## Work task
From the data below, retype exactly the lines starting with the one that contains "[0.9; 0.1] 0" and ending with the one that contains "inversion Hpairs as", both included.

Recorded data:

────────────────────

Lemma toy_epoch_returns :
  exists st',
    @validation_epoch Toy.backend
      [Toy.batch_of 0.5 0.9; Toy.batch_of 0.6 0.1] 0 Toy.start = (Ok tt, st').
Proof.
  destruct (toy_validation_step 0.5 0.9 init_best None 0 [])
    as (l1 & [s1 sk1] & H1 & Hs1).
  cbn [self] in Hs1. subst s1.
  destruct (toy_validation_step 0.6 0.1 (update_best 0.5 0.9 init_best)
              (Some 0.5) 1 sk1) as (l2 & st2 & H2 & _).
  exists st2. cbn [validation_epoch]. unfold bind.
  change Toy.start with {| self := Toy.module_at init_best None; sink := [] |}.
  rewrite H1, H2. reflexivity.
Qed.

(** X1 on the toy module: the empty batch makes the training step raise and
    the state is the one it started from. *)
Lemma steps_raise_without_effect_witness :
  @training_step Toy.backend Toy.empty_batch 0 Toy.start
  = (Raise AssertionError, Toy.start)
  /\ Toy.start = Toy.start
  /\ self (snd (@training_step Toy.backend Toy.batch3 0 Toy.start))
     = self Toy.start.
Proof.
  split; [exact toy_empty_batch_raises|]. split.
  - exact (proj1 (@steps_raise_without_effect Toy.backend Toy.empty_batch
                    0%nat Toy.start)
                 AssertionError Toy.start toy_empty_batch_raises).
  - apply (@steps_raise_without_effect Toy.backend Toy.batch3 0%nat Toy.start).
Defined.

(** X4 on the toy module, which has two classes and no embedding: label 5
    stops the step. *)
Lemma label_out_of_range_raises_witness :
  @training_step Toy.backend
    {| batch_x := [[0; 3]]; batch_c := [5%Z]; batch_y := Some [[1; 1]] |}
    0 Toy.start
  = (Raise TorchError, Toy.start).
Proof.
  refine (proj1 (@label_out_of_range_raises Toy.backend
                   {| batch_x := [[0; 3]]; batch_c := [5%Z];
                      batch_y := Some [[1; 1]] |} 0%nat Toy.start
                   eq_refl _ _ eq_refl)).
  - discriminate.
  - cbn. auto.
Defined.

(** X5 on a first validation step of the toy module. *)
Lemma validation_step_log_entries_witness :
  exists loss st' entries,
    @validation_step Toy.backend (Toy.batch_of 0.5 0.9) 0 Toy.start
    = (Ok loss, st')
    /\ sink st' = sink Toy.start ++ entries
    /\ List.length entries = 12%nat
    /\ nth_error (map snd entries) 2 = Some loss.
Proof.
  destruct (toy_validation_step 0.5 0.9 init_best None 0 [])
    as (loss & st' & Hv & _).
  destruct (@validation_step_log_entries Toy.backend (Toy.batch_of 0.5 0.9)
              0%nat Toy.start loss st' Hv)
    as (entries & Hsink & Hnames & Hloss & _).
  exists loss, st', entries. repeat split; auto.
  rewrite <- (length_map fst), Hnames. reflexivity.
Defined.

(** X6 on the toy module and the two steps of the example above. *)
Lemma best_sum_is_sum_of_its_parts_witness :
  @SSA_init Toy.backend (Toy.args "adam" false) = Ok (Toy.module "adam" false)
  /\ sum_split (best (Toy.module "adam" false))
  /\ sum_split
       (best (self (snd (@validation_epoch Toy.backend
                           [Toy.batch_of 0.5 0.9; Toy.batch_of 0.6 0.1] 0
                           Toy.start)))).
Proof.
  destruct (@best_sum_is_sum_of_its_parts Toy.backend (Toy.args "adam" false)
              (Toy.module "adam" false)
              [Toy.batch_of 0.5 0.9; Toy.batch_of 0.6 0.1]
              Toy.batch3 0%nat Toy.start) as (Hinit & Hkeep).
  split; [reflexivity|]. split; [exact (Hinit eq_refl)|].
  apply Hkeep. exact (Hinit eq_refl).
Defined.

(** X7 on the same module and steps. *)
Lemma running_records_stay_ordered_witness :
  @SSA_init Toy.backend (Toy.args "adam" false) = Ok (Toy.module "adam" false)
  /\ records_ordered (best (Toy.module "adam" false))
  /\ records_ordered
       (best (self (snd (@validation_epoch Toy.backend
                           [Toy.batch_of 0.5 0.9; Toy.batch_of 0.6 0.1] 0
                           Toy.start)))).
Proof.
  destruct (@running_records_stay_ordered Toy.backend (Toy.args "adam" false)
              (Toy.module "adam" false)
              [Toy.batch_of 0.5 0.9; Toy.batch_of 0.6 0.1]
              Toy.batch3 0%nat Toy.start) as (Hinit & Hkeep).
  split; [reflexivity|]. split; [exact (Hinit eq_refl)|].
  apply Hkeep. exact (Hinit eq_refl).
Defined.

(** X8 on the same steps: the maxima are those of the scan over
    [(0.5, 0.9)] and [(0.6, 0.1)]. *)
Lemma running_maxima_match_linear_scan_witness :
  exists st',
    @validation_epoch Toy.backend
      [Toy.batch_of 0.5 0.9; Toy.batch_of 0.6 0.1] 0 Toy.start = (Ok tt, st')
    /\ best_r2 (best (self st')) = fold_left Rmax [0.5; 0.6] 0
    /\ best_mcc (best (self st')) = fold_left Rmax [0.9; 0.1] 0
    /\ best_sum (best (self st')) = fold_left Rmax [0.9 + 0.5; 0.1 + 0.6] 0.
Proof.
  destruct toy_epoch_returns as (st' & He). exists st'. split; [exact He|].
  destruct (@running_maxima_match_linear_scan Toy.backend _ _ _ _ He)
    as (pairs & Hpairs & Hr2 & Hmcc & Hsum).
  inversion Hpairs as [|b1 p1 l1 ps1 Hp1 Hrest1]; subst.
  inversion Hrest1 as [|b2 p2 l2 ps2 Hp2 Hrest2]; subst.
  inversion Hrest2; subst.
  change (self Toy.start) with (Toy.module_at init_best None) in Hp1, Hp2.
  rewrite toy_step_metrics in Hp1, Hp2.
  inversion Hp1; inversion Hp2; subst.
  rewrite Hr2, Hmcc, Hsum. repeat split; reflexivity.
Defined.

(** X10 on the toy arguments with warm start: the checkpoint loads and
    matches both flows, so the module is built. *)
Lemma warm_start_all_or_nothing_witness :
  exists s, @SSA_init Toy.backend (Toy.args "adam" true) = Ok s.
Proof.
  apply (proj1 (@warm_start_all_or_nothing Toy.backend (Toy.args "adam" true)
                  eq_refl)).
  right. exists 2. split; [reflexivity|]. intros i _. reflexivity.
Defined.

(** X11 on the toy module: it has its two flows; a loop over three classes
    runs past them, and the module as built applies both. *)
Lemma flow_loop_indexes_the_bank_witness :
  @flow_bank_outputs Toy.backend (spline_list (Toy.module "adam" false)) 3
    [[1]] = Raise IndexError
  /\ List.length (spline_list (Toy.module "adam" false)) = 2%nat
  /\ @flow_bank_outputs Toy.backend (spline_list (Toy.module "adam" false)) 2
       [[1]]
     = Ok [([[INR 1 * 1]], [INR 1 * ln (Rabs (INR 1))]);
           ([[INR 2 * 1]], [INR 1 * ln (Rabs (INR 2))])].
Proof.
  destruct (@flow_loop_indexes_the_bank Toy.backend (Toy.args "adam" false)
              (Toy.module "adam" false)
              (spline_list (Toy.module "adam" false)) 3 [[1]])
    as (_ & Hpast & Hinit).
  split; [apply Hpast; cbn; lia|].
  destruct (Hinit eq_refl) as (Hlen & Hall).
  split; [exact Hlen | exact Hall].
Defined.

(** X13 on a one-row sample with zero log-variance. *)
Lemma reparameterized_log_density_witness :
  log_prob (D_Normal [[1; 2]] (exp_half [[0; 0]]))
           (reparameterize [[3; 4]] [[1; 2]] [[0; 0]] true)
  = [[- (3 ^ 2) / 2 - 0 / 2 - ln (sqrt (2 * PI));
      - (4 ^ 2) / 2 - 0 / 2 - ln (sqrt (2 * PI))]].
Proof.
  exact (proj1 (reparameterized_log_density [[3; 4]] [[1; 2]] [[0; 0]]
                  eq_refl eq_refl)).
Defined.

────────────────────

## Solution
    /\ best_mcc (best (self st')) = fold_left Rmax [0.9; 0.1] 0
    /\ best_sum (best (self st')) = fold_left Rmax [0.9 + 0.5; 0.1 + 0.6] 0.
Proof.
  destruct toy_epoch_returns as (st' & He). exists st'. split; [exact He|].
  destruct (@running_maxima_match_linear_scan Toy.backend _ _ _ _ He)
    as (pairs & Hpairs & Hr2 & Hmcc & Hsum).
  inversion Hpairs as [|b1 p1 l1 ps1 Hp1 Hrest1]; subst.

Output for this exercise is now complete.